Dataset excerpts
========
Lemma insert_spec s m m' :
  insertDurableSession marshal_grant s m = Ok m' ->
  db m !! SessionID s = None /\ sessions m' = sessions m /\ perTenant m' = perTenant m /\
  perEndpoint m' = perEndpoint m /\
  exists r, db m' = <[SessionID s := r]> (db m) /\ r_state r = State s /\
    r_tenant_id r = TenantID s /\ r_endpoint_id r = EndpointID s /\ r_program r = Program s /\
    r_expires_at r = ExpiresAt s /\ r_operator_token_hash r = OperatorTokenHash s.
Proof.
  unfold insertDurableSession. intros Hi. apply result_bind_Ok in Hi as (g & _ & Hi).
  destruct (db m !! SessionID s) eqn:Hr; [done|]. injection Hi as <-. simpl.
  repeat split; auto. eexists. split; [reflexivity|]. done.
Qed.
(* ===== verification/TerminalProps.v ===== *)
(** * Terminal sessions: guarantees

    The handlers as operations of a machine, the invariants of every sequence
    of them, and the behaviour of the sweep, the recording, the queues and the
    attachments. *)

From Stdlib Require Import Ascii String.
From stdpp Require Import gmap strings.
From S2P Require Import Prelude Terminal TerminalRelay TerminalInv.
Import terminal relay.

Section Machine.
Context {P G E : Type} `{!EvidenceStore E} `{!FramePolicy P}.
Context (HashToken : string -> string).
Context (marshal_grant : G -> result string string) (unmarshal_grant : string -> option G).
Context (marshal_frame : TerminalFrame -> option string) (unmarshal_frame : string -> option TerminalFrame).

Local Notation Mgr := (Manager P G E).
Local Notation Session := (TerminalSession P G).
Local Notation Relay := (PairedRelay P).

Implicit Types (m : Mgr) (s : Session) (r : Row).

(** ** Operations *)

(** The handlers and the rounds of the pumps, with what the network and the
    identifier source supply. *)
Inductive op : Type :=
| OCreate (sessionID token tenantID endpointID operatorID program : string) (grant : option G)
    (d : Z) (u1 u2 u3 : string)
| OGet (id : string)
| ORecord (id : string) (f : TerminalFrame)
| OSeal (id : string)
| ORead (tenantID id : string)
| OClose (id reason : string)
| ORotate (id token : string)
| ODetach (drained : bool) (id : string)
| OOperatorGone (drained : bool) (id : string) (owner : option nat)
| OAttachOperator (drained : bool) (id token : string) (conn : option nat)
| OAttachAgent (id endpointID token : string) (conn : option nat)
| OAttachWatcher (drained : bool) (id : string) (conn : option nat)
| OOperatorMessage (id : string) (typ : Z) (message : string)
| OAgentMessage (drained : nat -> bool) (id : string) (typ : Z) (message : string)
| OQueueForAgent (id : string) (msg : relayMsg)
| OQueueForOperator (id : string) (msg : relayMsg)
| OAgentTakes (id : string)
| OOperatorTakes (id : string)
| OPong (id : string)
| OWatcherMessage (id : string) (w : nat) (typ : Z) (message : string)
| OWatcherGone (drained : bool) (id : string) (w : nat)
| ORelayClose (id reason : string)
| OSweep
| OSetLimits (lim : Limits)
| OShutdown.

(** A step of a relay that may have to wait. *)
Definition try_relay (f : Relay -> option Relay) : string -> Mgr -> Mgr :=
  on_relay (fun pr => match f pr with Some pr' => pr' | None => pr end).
========
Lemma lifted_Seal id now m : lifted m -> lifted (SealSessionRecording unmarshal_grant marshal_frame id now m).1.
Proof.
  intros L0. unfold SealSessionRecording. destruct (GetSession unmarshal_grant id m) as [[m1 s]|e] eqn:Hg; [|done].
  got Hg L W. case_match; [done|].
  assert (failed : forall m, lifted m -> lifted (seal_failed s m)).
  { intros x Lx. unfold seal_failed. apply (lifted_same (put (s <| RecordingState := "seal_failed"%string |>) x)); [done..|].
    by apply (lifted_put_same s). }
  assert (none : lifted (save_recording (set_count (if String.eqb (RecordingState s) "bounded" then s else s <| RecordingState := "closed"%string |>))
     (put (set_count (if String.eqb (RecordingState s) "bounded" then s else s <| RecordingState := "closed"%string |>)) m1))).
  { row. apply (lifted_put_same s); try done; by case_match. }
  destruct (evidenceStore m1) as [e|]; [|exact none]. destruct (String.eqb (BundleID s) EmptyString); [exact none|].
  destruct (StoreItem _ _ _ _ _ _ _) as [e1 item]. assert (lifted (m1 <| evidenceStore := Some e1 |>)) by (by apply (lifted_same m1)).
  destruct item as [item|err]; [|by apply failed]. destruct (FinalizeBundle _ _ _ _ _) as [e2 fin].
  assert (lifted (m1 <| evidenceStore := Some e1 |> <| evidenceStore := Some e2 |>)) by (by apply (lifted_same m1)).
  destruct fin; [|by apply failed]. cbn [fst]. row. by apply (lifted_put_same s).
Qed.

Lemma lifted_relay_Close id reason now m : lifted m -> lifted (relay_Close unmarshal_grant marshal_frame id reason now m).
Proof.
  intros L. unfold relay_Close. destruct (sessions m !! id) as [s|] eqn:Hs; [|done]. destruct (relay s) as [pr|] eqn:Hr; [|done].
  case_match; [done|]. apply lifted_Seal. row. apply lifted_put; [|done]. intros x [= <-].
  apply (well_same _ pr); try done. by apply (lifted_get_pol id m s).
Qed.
========
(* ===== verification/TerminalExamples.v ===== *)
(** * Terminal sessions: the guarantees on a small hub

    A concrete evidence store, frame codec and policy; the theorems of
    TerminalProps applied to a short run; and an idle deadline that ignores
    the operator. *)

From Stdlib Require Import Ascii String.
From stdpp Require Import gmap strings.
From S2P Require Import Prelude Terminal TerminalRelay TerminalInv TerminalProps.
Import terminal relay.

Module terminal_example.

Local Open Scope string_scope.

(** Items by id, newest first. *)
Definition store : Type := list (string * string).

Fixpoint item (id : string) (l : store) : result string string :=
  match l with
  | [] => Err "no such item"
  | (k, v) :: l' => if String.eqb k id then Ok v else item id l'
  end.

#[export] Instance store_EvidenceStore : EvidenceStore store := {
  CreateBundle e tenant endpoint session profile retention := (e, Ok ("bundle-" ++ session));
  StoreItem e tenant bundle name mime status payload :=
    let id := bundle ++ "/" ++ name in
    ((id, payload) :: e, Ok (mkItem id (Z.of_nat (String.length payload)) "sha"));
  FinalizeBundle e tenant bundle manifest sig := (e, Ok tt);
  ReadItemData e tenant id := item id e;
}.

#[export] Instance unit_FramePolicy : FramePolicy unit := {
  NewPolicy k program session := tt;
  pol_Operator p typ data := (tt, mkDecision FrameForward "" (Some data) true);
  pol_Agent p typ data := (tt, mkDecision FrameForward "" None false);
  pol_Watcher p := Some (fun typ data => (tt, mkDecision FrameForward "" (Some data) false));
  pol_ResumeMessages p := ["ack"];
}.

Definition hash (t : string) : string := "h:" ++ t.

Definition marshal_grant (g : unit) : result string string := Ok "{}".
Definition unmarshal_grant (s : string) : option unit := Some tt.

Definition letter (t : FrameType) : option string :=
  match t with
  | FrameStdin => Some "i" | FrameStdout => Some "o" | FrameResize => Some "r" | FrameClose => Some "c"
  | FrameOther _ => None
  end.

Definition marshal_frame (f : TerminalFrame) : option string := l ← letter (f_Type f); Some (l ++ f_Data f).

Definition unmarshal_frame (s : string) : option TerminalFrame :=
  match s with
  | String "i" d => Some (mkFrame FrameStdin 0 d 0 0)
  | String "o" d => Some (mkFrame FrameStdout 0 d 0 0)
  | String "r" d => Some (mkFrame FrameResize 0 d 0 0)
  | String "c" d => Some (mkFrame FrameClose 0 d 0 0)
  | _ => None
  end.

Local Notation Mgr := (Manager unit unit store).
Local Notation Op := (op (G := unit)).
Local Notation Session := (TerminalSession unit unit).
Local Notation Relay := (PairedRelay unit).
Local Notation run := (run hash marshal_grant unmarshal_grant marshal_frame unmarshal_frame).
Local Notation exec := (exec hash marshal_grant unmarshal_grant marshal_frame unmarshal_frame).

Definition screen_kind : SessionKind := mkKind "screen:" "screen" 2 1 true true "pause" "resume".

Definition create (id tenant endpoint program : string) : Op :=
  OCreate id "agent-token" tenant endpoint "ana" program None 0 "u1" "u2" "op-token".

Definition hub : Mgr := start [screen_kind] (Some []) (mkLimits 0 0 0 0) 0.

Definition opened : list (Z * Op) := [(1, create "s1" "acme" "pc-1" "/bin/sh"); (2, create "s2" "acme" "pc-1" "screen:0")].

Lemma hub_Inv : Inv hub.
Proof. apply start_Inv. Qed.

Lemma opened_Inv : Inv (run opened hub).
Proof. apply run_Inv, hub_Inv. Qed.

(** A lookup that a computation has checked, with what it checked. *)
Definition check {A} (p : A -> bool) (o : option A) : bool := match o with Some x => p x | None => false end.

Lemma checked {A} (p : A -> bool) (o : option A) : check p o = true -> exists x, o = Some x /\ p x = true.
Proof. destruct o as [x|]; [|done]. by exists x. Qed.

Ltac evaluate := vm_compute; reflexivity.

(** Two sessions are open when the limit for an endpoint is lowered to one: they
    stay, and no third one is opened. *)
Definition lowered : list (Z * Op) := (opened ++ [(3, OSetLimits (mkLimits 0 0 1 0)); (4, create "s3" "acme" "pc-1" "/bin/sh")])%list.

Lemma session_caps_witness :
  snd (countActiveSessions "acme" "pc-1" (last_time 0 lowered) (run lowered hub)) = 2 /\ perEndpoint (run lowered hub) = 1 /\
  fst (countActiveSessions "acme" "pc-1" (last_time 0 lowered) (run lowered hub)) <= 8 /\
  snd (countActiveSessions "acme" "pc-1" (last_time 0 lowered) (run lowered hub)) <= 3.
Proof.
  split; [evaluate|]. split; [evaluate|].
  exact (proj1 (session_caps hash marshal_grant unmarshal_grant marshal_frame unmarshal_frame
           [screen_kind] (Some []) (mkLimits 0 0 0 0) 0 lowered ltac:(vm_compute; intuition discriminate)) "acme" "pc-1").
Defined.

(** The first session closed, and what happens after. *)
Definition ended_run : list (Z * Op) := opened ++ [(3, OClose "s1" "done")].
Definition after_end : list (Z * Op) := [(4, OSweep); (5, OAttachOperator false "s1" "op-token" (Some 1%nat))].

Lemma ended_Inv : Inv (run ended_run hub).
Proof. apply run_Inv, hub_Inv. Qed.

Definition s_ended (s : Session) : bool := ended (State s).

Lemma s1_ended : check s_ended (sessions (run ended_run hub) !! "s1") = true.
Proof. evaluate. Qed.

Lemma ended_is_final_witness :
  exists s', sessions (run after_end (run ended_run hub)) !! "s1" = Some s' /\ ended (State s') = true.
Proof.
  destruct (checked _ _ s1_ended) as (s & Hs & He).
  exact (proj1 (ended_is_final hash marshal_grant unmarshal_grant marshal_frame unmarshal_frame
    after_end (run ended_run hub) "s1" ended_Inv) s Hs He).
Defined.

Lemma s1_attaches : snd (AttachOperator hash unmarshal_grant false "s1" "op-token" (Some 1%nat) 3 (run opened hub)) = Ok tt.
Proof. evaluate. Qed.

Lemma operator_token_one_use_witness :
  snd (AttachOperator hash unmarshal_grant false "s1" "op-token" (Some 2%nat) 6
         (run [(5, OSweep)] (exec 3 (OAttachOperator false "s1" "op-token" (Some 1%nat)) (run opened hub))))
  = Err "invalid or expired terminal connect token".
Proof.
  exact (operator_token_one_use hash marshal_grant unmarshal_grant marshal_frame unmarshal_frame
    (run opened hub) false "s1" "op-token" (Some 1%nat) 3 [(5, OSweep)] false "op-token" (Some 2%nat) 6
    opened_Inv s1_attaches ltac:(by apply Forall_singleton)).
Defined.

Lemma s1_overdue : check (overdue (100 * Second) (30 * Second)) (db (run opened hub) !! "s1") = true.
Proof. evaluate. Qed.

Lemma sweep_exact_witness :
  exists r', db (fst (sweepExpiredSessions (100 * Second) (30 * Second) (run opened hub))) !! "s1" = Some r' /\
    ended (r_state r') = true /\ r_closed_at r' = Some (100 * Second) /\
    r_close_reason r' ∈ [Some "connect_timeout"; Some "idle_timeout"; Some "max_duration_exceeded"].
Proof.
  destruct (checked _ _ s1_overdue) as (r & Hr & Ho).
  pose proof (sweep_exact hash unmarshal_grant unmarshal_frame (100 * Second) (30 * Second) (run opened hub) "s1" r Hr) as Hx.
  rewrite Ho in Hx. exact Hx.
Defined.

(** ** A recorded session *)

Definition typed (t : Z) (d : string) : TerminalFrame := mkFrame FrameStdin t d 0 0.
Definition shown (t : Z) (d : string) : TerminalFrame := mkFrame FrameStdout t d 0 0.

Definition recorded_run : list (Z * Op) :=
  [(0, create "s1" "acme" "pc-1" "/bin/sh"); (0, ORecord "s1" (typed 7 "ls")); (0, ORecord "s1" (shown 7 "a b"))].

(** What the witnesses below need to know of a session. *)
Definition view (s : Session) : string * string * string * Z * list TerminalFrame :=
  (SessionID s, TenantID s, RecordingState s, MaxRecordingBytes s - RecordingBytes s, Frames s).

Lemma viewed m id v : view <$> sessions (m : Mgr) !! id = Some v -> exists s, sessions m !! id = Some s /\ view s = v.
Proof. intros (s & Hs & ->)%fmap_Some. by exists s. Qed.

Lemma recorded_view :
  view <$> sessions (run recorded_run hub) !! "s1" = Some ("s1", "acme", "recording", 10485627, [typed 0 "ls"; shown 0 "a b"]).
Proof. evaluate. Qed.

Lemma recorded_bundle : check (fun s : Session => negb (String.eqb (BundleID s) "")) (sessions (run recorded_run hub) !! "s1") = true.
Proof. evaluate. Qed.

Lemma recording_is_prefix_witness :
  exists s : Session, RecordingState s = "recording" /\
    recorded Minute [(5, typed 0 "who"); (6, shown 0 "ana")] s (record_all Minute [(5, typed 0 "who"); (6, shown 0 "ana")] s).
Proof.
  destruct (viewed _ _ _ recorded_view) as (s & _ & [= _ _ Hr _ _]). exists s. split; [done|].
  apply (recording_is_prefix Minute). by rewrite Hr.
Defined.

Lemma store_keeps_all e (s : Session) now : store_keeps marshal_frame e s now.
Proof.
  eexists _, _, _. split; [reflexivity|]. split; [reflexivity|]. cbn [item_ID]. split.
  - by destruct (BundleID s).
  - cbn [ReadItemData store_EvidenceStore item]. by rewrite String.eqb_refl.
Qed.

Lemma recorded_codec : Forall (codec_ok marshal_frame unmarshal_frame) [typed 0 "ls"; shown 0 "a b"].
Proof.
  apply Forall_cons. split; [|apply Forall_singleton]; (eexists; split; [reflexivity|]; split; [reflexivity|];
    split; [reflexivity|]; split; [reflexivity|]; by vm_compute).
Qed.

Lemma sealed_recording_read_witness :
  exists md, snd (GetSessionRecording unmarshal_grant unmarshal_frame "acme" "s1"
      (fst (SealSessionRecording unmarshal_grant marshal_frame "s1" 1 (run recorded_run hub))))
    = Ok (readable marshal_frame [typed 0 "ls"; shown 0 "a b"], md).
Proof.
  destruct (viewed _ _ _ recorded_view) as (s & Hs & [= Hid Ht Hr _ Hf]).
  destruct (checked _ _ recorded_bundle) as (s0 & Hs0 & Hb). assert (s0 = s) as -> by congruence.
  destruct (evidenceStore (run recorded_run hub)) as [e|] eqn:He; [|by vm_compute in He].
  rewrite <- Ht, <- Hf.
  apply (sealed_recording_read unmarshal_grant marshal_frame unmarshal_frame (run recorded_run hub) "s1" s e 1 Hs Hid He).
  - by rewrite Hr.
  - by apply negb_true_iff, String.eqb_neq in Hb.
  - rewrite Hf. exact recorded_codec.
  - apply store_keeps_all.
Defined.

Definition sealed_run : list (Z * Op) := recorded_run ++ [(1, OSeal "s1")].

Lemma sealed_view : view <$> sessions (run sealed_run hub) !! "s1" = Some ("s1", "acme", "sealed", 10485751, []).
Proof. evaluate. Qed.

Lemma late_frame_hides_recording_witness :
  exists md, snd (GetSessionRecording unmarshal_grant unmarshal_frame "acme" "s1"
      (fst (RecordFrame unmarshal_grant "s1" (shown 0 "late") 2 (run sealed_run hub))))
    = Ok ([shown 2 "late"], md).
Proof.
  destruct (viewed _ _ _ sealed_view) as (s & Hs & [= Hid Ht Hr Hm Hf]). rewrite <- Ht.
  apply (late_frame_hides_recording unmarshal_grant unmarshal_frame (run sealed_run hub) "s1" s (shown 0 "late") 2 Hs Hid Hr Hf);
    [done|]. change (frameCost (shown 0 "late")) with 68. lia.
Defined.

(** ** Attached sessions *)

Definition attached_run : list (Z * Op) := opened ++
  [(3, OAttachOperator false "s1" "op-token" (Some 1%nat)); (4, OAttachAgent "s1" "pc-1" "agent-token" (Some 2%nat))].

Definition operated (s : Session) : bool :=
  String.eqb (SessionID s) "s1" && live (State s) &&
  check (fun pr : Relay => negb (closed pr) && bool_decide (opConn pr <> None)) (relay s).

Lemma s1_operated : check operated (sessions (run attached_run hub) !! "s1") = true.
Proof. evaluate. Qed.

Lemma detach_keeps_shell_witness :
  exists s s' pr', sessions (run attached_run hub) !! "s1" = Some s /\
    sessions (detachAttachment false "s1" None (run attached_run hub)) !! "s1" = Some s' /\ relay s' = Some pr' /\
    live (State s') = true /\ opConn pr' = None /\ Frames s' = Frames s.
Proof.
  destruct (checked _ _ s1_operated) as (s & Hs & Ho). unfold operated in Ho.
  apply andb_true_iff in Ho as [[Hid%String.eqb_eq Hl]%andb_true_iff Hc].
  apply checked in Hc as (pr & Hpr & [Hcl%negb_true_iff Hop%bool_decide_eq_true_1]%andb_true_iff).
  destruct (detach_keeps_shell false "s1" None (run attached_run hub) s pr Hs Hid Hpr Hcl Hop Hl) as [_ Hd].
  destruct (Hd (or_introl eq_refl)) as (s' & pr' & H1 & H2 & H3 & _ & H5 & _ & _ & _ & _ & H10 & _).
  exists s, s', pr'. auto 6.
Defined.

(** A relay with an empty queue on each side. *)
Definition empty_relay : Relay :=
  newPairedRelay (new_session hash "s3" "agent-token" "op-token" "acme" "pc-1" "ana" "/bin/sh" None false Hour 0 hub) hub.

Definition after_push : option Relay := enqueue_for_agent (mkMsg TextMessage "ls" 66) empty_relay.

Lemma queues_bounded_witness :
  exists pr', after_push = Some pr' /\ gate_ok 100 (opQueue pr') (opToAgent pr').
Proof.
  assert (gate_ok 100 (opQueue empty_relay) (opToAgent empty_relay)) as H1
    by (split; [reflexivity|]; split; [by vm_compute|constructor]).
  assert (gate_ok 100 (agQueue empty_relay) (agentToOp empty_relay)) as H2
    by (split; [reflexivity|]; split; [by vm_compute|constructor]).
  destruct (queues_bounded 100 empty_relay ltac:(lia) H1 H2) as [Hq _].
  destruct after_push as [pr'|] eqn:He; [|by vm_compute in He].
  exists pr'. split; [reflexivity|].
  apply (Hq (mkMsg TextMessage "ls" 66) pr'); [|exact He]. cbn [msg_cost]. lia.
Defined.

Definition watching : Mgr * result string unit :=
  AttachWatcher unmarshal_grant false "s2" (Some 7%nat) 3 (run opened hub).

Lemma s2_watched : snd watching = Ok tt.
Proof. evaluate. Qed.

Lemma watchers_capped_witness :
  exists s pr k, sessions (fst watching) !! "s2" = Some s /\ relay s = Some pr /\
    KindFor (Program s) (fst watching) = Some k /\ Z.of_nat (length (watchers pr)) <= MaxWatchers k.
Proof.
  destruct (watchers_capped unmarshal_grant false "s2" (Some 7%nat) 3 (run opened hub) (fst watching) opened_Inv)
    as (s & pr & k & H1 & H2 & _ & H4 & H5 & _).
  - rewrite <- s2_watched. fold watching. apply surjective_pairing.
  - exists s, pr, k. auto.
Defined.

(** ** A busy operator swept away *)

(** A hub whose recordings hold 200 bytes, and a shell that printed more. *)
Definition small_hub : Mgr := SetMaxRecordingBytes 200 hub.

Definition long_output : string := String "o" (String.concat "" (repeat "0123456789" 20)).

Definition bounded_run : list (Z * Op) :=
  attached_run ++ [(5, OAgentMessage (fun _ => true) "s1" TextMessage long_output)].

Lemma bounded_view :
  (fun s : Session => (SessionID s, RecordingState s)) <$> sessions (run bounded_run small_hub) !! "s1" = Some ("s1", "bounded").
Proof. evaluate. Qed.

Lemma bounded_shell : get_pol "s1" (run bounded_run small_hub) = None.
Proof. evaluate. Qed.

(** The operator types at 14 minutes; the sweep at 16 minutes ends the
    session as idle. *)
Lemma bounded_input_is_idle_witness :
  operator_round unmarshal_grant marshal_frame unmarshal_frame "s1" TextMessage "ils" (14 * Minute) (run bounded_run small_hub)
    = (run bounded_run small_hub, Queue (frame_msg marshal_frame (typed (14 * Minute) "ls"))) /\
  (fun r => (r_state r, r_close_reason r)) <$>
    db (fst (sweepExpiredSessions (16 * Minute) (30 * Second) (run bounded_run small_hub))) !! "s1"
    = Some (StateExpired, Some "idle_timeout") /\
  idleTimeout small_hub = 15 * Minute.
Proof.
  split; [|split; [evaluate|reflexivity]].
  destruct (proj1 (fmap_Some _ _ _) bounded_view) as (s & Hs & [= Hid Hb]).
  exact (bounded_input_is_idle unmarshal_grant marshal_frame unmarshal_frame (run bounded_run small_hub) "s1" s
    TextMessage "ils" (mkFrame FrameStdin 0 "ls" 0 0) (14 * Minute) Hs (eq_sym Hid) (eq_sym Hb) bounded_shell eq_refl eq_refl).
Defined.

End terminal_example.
========
:: About this task ::
Check each line above for the string "assert" and copy every line that has it.

:: Task answer ::
  assert (failed : forall m, lifted m -> lifted (seal_failed s m)).
  assert (none : lifted (save_recording (set_count (if String.eqb (RecordingState s) "bounded" then s else s <| RecordingState := "closed"%string |>))
  destruct (StoreItem _ _ _ _ _ _ _) as [e1 item]. assert (lifted (m1 <| evidenceStore := Some e1 |>)) by (by apply (lifted_same m1)).
  assert (lifted (m1 <| evidenceStore := Some e1 |> <| evidenceStore := Some e2 |>)) by (by apply (lifted_same m1)).
  destruct (checked _ _ recorded_bundle) as (s0 & Hs0 & Hb). assert (s0 = s) as -> by congruence.
  assert (gate_ok 100 (opQueue empty_relay) (opToAgent empty_relay)) as H1
  assert (gate_ok 100 (agQueue empty_relay) (agentToOp empty_relay)) as H2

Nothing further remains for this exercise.